Alias PreCompiled Source File
If you use a custom precompiled header file, THINK provides no easy way for you to find and edit that file; use this feature to define an alias to that file.
Alias Resource File
Normally, THINK opens the project resource file with read/write permissions when you Build or Run a project. It requires that the resource file be named the same as the project with ‘.rsrc’ appended. If you have several projects using the same resource file, you can use up disk space unnecessarily and incur an administrative headache as well.
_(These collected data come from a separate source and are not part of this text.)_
(** * Citation validation and proposition-support pipeline

    A shallow embedding of the core of [src/courtlistener.py] and
    [src/evaluation.py]: the retry policy, the validation cache and
    validator, the opinion chunker, the chunked proposition-support
    fallback and the per-document orchestrator, together with the
    properties the specification states about them.

    Conventions.
    - Python [int] is [Z]; [len] is [py_len]; slices are [py_slice] with
      Python's clamping and negative-index rules.
    - Python [str] is [string]; the chunker only uses [len] and slicing and
      is written over [list A] (it is applied to the characters of a string).
    - Delays are Python floats; they only arise as
      [min (base * 2^k [* 2]) max], which binary floating point computes
      exactly below overflow, so they are modelled as exact rationals [Qc].
    - [while] loops carry explicit fuel and return [None] when it runs out;
      termination is proved separately wherever a result is claimed. *)

From Stdlib Require Import ZArith Lia QArith Qcanon.
From Stdlib Require Import Ascii String DecimalString DecimalPos DecimalZ.
From stdpp Require Import base option list numbers strings gmap sorting.

Local Open Scope Z_scope.

(** ** Python sequence primitives *)

Module Py.

Definition py_len {A} (l : list A) : Z := Z.of_nat (length l).

(** Normalisation of one slice bound against a length [n]: a negative bound
    counts from the end, then the bound is clamped to [0, n]. *)
Definition slice_index (n k : Z) : Z :=
  if k <? 0 then Z.max (k + n) 0 else Z.min k n.

(** [l[i:j]] *)
Definition py_slice {A} (l : list A) (i j : Z) : list A :=
  let n := py_len l in
  let i' := slice_index n i in
  let j' := slice_index n j in
  take (Z.to_nat (j' - i')) (drop (Z.to_nat i') l).

(** [l[i:]] *)
Definition py_slice_from {A} (l : list A) (i : Z) : list A :=
  drop (Z.to_nat (slice_index (py_len l) i)) l.

(** Python's [min(a, b)]: the first argument unless the second is
    strictly smaller. *)
Definition py_min (a b : Qc) : Qc := if decide (b < a)%Qc then b else a.

End Py.
Import Py.

(** ** The opinion chunker ([evaluation.py], [_chunk_text]) *)

Module Chunker.

Section Loop.
Context {A : Type}.

(** The [while start < len(text)] loop; [chunks] is the list being
    appended to. *)
Fixpoint chunk_loop (fuel : nat) (text : list A) (chunk_size overlap : Z)
    (start : Z) (chunks : list (list A)) : option (list (list A)) :=
  match fuel with
  | O => None
  | S fuel' =>
      if start <? py_len text then
        let end_ := start + chunk_size in
        let chunk := py_slice text start end_ in
        chunk_loop fuel' text chunk_size overlap (end_ - overlap) (chunks ++ [chunk])
      else Some chunks
  end.

Definition _chunk_text (fuel : nat) (text : list A) (chunk_size overlap : Z)
    : option (list (list A)) :=
  if py_len text <=? chunk_size then Some [text]
  else chunk_loop fuel text chunk_size overlap 0 [].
CMaster’s alias feature provides three key enhancements to help here; first, you need only one resource file, and you can name it as you like and store it where you want. Secondly, when you Build a target file, you can have the resource file open in a resource editor, since CMaster overrides THINK and opens the file read-only. Thirdly, when you Run a project, CMaster patches the project file such that the aliased file substitutes for the standard proj.π.rsrc file, which also opens read-only—the advantage being that no matter what your code does, it can’t AddResource or ChangeResource anything in the aliased file by mistake.
Alias Target File
When you Build a target file, THINK normally prompts you for a file (the target) which you select from a Standard File dialog. If you use Build often, constantly reselecting the target file becomes a real chore. This CMaster feature lets you define a target file once, along with the Merge and SmartLink options (as appropriate for the project type.) If you need to bypass CMaster’s alias, you can either press and hold down option when selecting the Build menu, or at the end of the build as the Standard Save File dialog appears.
Alias ‘vers’ File
If you include several resource files, or Rez files, in the project and let THINK build your project.π.rsrc file for you, then you have no easy way to get to the file containing your ‘vers’ resource. This feature lets you alias that file so that you can easily use CMaster’s ‘vers’ resource editor to open and edit it.